Lemma forEach_invoke_cases {A} (f : A -> Effect) (l : list A) (s : t)
    (log : list Effect) :
  (Forall (fun e => throws e = false) (map f l) /\
   forEach l (fun a => invoke throws (f a)) s log
     = (Returns tt, s, log ++ map f l)) \/
  (exists e log',
     In e (map f l) /\ throws e = true /\
     forEach l (fun a => invoke throws (f a)) s log = (Throws e, s, log')).
Proof.
  revert log. induction l as [|a l IH]; intros log.
  - left. split; [constructor|]. simpl. rewrite app_nil_r. reflexivity.
  - cbn [forEach map]. unfold bind. rewrite invoke_eq.
    destruct (throws (f a)) eqn:E.
    + right. exists (f a), log. repeat split; simpl; auto.
    + destruct (IH (log ++ [f a])) as [[F ->] | (e & log' & I & T & ->)].
      * left. split; [constructor; assumption|].
        rewrite <- app_assoc. reflexivity.
      * right. exists e, log'. repeat split; simpl; auto.
Qed.

Lemma Forall_not_throwing (e : Effect) (l : list Effect) :
  Forall (fun e => throws e = false) l -> In e l -> throws e = true -> False.
Proof.
  intros F I T. rewrite Forall_forall in F. rewrite (F e I) in T. discriminate.
Qed.

(** How each kind of statement continues. *)
Lemma bind_get {A B} (field : t -> A) (k : A -> M B) s log :
  bind (get field) k s log = k (field s) s log.
Proof. reflexivity. Qed.

Lemma bind_assign {B} (update : t -> t) (k : unit -> M B) s log :
  bind (assign update) k s log = k tt (update s) log.
Proof. reflexivity. Qed.

Lemma bind_deferred {A B} (o : option A) (f : A -> Effect) (k : unit -> M B) s log :
  bind (whenSome o (fun a => defer (f a))) k s log
  = k tt s (log ++ map f (opt_list o)).
Proof. destruct o; cbn; [|rewrite app_nil_r]; reflexivity. Qed.

Lemma bind_optional {A B} (o : option A) (f : A -> Effect) (k : unit -> M B) s log :
  bind (whenSome o (fun a => invoke throws (f a))) k s log
  = bind (forEach (opt_list o) (fun a => invoke throws (f a))) k s log.
Proof.
  destruct o as [a|]; [|reflexivity]. cbn [whenSome opt_list forEach].
  unfold bind. rewrite invoke_eq. destruct (throws (f a)); reflexivity.
Qed.

Lemma bind_tracks {B} (o : option MediaStream) (k : unit -> M B) s log :
  bind (whenSome o (fun m => forEach (getTracks m)
                               (fun tr => invoke throws (track_stop tr)))) k s log
  = bind (forEach (tracks_of o) (fun tr => invoke throws (track_stop tr))) k s log.
Proof. destruct o; reflexivity. Qed.

Lemma bind_loop {A B} (f : A -> Effect) (l : list A) (k : unit -> M B) s log :
  (Forall (fun e => throws e = false) (map f l) /\
   bind (forEach l (fun a => invoke throws (f a))) k s log
     = k tt s (log ++ map f l)) \/
  (exists e log',
     In e (map f l) /\ throws e = true /\
     bind (forEach l (fun a => invoke throws (f a))) k s log
       = (Throws e, s, log')).
Proof.
  unfold bind.
  destruct (forEach_invoke_cases f l s log) as [[F ->] | (e & log' & I & T & ->)].
  - left. split; [exact F | reflexivity].
  - right. exists e, log'. repeat split; assumption.
Qed.

(** One stage of [disconnect]: a loop of direct calls. *)
Ltac stage_loop F :=
  match goal with
  | |- context [bind (forEach ?l (fun a => invoke throws (@?f a))) ?k ?s ?log] =>
      let e := fresh "e" in
      let I := fresh "I" in
      let T := fresh "T" in
      destruct (bind_loop f l k s log) as [[F ->] | (e & ? & I & T & ->)];
      [cbv beta
      |split;
       [discriminate
       |intros (F & _); exfalso; unfold direct_calls in F;
        rewrite !Forall_app in F;
        decompose [and] F;
        match goal with
        | Hf : Forall _ ?l, Hi : In _ ?l |- _ =>
            exact (Forall_not_throwing _ _ Hf Hi T)
        end]]
  end.

(** [disconnect] returns exactly when none of its direct calls throws; it
    has then made all its calls, in order, and cleared the fields that it
    assigns. *)
Lemma disconnect_returns (s s' : t) (log : list Effect) :
  run_disconnect throws s = (Returns tt, s', log) <->
  Forall (fun e => throws e = false) (direct_calls s) /\
  s' = cleared s /\ log = teardown_calls s.
Proof.
  unfold run_disconnect, disconnect.
  rewrite bind_get, bind_deferred, bind_get. cbn [app].
  stage_loop F1.
  rewrite bind_assign, bind_get, bind_tracks.
  replace (stream (set_sources [] s)) with (stream s) by reflexivity.
  stage_loop F2.
  rewrite bind_get, bind_optional.
  replace (inputSource (set_sources [] s)) with (inputSource s) by reflexivity.
  stage_loop F3.
  rewrite bind_get, bind_optional.
  replace (processor (set_sources [] s)) with (processor s) by reflexivity.
  stage_loop F4.
  rewrite bind_get, bind_optional.
  replace (inputAudioContext (set_sources [] s)) with (inputAudioContext s)
    by reflexivity.
  stage_loop F5.
  rewrite bind_get, bind_optional.
  replace (outputAudioContext (set_sources [] s)) with (outputAudioContext s)
    by reflexivity.
  stage_loop F6.
  rewrite !bind_assign. unfold assign, teardown_calls, direct_calls, cleared.
  rewrite <- !app_assoc. split.
  - intros H. injection H as <- <-. rewrite !Forall_app. repeat split; assumption.
  - intros (_ & -> & ->). reflexivity.
Qed.

(** Without a throwing call the teardown runs to its end. *)
Lemma disconnect_runs (s : t) :
  Forall (fun e => throws e = false) (direct_calls s) ->
  run_disconnect throws s = (Returns tt, cleared s, teardown_calls s).
Proof. intros F. apply disconnect_returns. auto. Qed.

(** With a throwing call among the direct ones the teardown throws. *)
Lemma disconnect_throws (s : t) :
  Exists (fun e => throws e = true) (direct_calls s) ->
  exists e s' log, run_disconnect throws s = (Throws e, s', log).
Proof.
  intros X. destruct (run_disconnect throws s) as [[[[]|e] s'] log] eqn:R.
  - apply disconnect_returns in R. destruct R as (F & _).
    apply Exists_exists in X. destruct X as (e & I & T).
    exfalso. exact (Forall_not_throwing e _ F I T).
  - exists e, s', log. reflexivity.
Qed.

(** What a completed teardown leaves calls only what the first one called. *)
Lemma direct_calls_cleared (s : t) :
  incl (direct_calls (cleared s)) (direct_calls s).
Proof.
  unfold direct_calls, cleared. cbn.
  intros e H. rewrite !in_app_iff in H. rewrite !in_app_iff.
  destruct H as [H|[H|[H|[]]]]; auto.
Qed.

Lemma cleared_idempotent (s : t) : cleared (cleared s) = cleared s.
Proof. reflexivity. Qed.

(** A second [disconnect] right after one that returned also returns, and
    changes nothing. *)
Lemma disconnect_again (s s1 : t) (log1 : list Effect) :
  run_disconnect throws s = (Returns tt, s1, log1) ->
  sources s1 = [] /\
  exists log2,
    run_disconnect throws s1 = (Returns tt, s1, log2) /\ incl log2 log1.
Proof.
  intros R. apply disconnect_returns in R. destruct R as (F & -> & ->).
  split; [reflexivity|].
  exists (teardown_calls (cleared s)). split.
  - rewrite <- (cleared_idempotent s) at 2. apply disconnect_runs.
    rewrite Forall_forall in *. intros e I. apply F, direct_calls_cleared, I.
  - unfold teardown_calls at 1. cbn [cleared sessionPromise set_sessionPromise
                                      opt_list map app].
    intros e I. unfold teardown_calls. apply in_or_app. right.
    apply direct_calls_cleared, I.
Qed.

(** A log that holds all the calls of a teardown shows the four steps. *)
Lemma teardown_calls_complete (s : t) : Teardown.complete s (teardown_calls s).
Proof.
  unfold Teardown.complete, teardown_calls, direct_calls. repeat split.
  - intros p E. rewrite E. simpl. auto.
  - intros src I. rewrite !in_app_iff. right. left. apply in_map, I.
  - intros m tr E I. rewrite E. rewrite !in_app_iff. right. right. left.
    apply in_map, I.
  - intros c E. rewrite E. rewrite !in_app_iff. simpl. tauto.
  - intros c E. rewrite E. rewrite !in_app_iff. simpl. tauto.
Qed.
End TeardownFacts.

Section TeardownOracles.
Import GeminiLiveService.

Variables throws throws' : Effect -> bool.

(** The two platforms differ at most on the deferred closure of the
    session. *)
Hypothesis same_direct :
  forall e, (forall p, e <> session_close p) -> throws' e = throws e.




End TeardownOracles.

(** ** A teardown that throws *)

Section TeardownThrows.
Import GeminiLiveService Interrupted.

Variable throws : Effect -> bool.

(** A loop that throws has made the calls before the one that threw, none
    of which throws, and has not touched the fields. *)
Lemma forEach_invoke_split {A} (f : A -> Effect) (l : list A) (s : t)
    (log : list Effect) :
  (Forall (fun e => throws e = false) (map f l) /\
   forEach l (fun a => invoke throws (f a)) s log
     = (Returns tt, s, log ++ map f l)) \/
  (exists e done rest,
     map f l = done ++ e :: rest /\ throws e = true /\
     Forall (fun c => throws c = false) done /\
     forEach l (fun a => invoke throws (f a)) s log
       = (Throws e, s, log ++ done)).
Proof.
  revert log. induction l as [|a l IH]; intros log.
  - left. split; [constructor|]. simpl. rewrite app_nil_r. reflexivity.
  - cbn [forEach map]. unfold bind. rewrite invoke_eq.
    destruct (throws (f a)) eqn:E.
    + right. exists (f a), [], (map f l). rewrite app_nil_r. auto.
    + destruct (IH (log ++ [f a]))
        as [[F ->] | (e & done & rest & M & T & F & ->)].
      * left. split; [constructor; assumption|].
        rewrite <- app_assoc. reflexivity.
      * right. exists e, (f a :: done), rest. rewrite M, <- app_assoc. auto.
Qed.

Lemma bind_loop_split {A B} (f : A -> Effect) (l : list A) (k : unit -> M B) s log :
  (Forall (fun e => throws e = false) (map f l) /\
   bind (forEach l (fun a => invoke throws (f a))) k s log
     = k tt s (log ++ map f l)) \/
  (exists e done rest,
     map f l = done ++ e :: rest /\ throws e = true /\
     Forall (fun c => throws c = false) done /\
     bind (forEach l (fun a => invoke throws (f a))) k s log
       = (Throws e, s, log ++ done)).
Proof.
  unfold bind.
  destruct (forEach_invoke_split f l s log)
    as [[F ->] | (e & done & rest & M & T & F & ->)].
  - left. split; [exact F | reflexivity].
  - right. exists e, done, rest. auto.
Qed.

Ltac stage_split F :=
  match goal with
  | |- context [bind (forEach ?l (fun a => invoke throws (@?f a))) ?k ?s ?log] =>
      let e := fresh "e" in
      let done := fresh "done" in
      let rest := fresh "rest" in
      let M := fresh "M" in
      let T := fresh "T" in
      let D := fresh "D" in
      destruct (bind_loop_split f l k s log)
        as [[F ->] | (e & done & rest & M & T & D & ->)];
      [cbv beta
      |right; exists e; eexists; eexists; split; [reflexivity|];
       split; [exact T|]; split; [|auto];
       eexists; eexists; split; [|split];
       [rewrite <- ?app_assoc; reflexivity
       |unfold direct_calls;
        match type of M with
        | map _ ?l' = ?rhs =>
            match goal with
            | |- context [map ?g l'] => change (map g l' = rhs) in M
            end
        end;
        rewrite M; rewrite <- ?app_assoc; cbn [app]; reflexivity
       |rewrite ?Forall_app; repeat split; assumption]]
  end.

(** [disconnect] either runs to its end, or throws at the first of its
    calls that throws: the calls before that one have been made, in
    program order, the later ones have not, and no field has been set to
    null (at most the set of sources has been emptied). *)
Lemma disconnect_cases (s : t) :
  run_disconnect throws s = (Returns tt, cleared s, teardown_calls s) \/
  exists e s' log,
    run_disconnect throws s = (Throws e, s', log) /\ stopped_at throws s s' log e.
Proof.
  unfold run_disconnect, disconnect, stopped_at.
  rewrite bind_get, bind_deferred, bind_get. cbn [app].
  stage_split F1.
  rewrite bind_assign, bind_get, bind_tracks.
  replace (stream (set_sources [] s)) with (stream s) by reflexivity.
  stage_split F2.
  rewrite bind_get, bind_optional.
  replace (inputSource (set_sources [] s)) with (inputSource s) by reflexivity.
  stage_split F3.
  rewrite bind_get, bind_optional.
  replace (processor (set_sources [] s)) with (processor s) by reflexivity.
  stage_split F4.
  rewrite bind_get, bind_optional.
  replace (inputAudioContext (set_sources [] s)) with (inputAudioContext s)
    by reflexivity.
  stage_split F5.
  rewrite bind_get, bind_optional.
  replace (outputAudioContext (set_sources [] s)) with (outputAudioContext s)
    by reflexivity.
  stage_split F6.
  left. rewrite !bind_assign. unfold assign, teardown_calls, direct_calls, cleared.
  rewrite <- !app_assoc. reflexivity.
Qed.
End TeardownThrows.

Section TeardownClaims.
Import GeminiLiveService.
----------
● **Assignment**:
What is the number of lines in the entries above that contain the word "discriminate"? Answer with that number only.

● **Answer for the task**:
2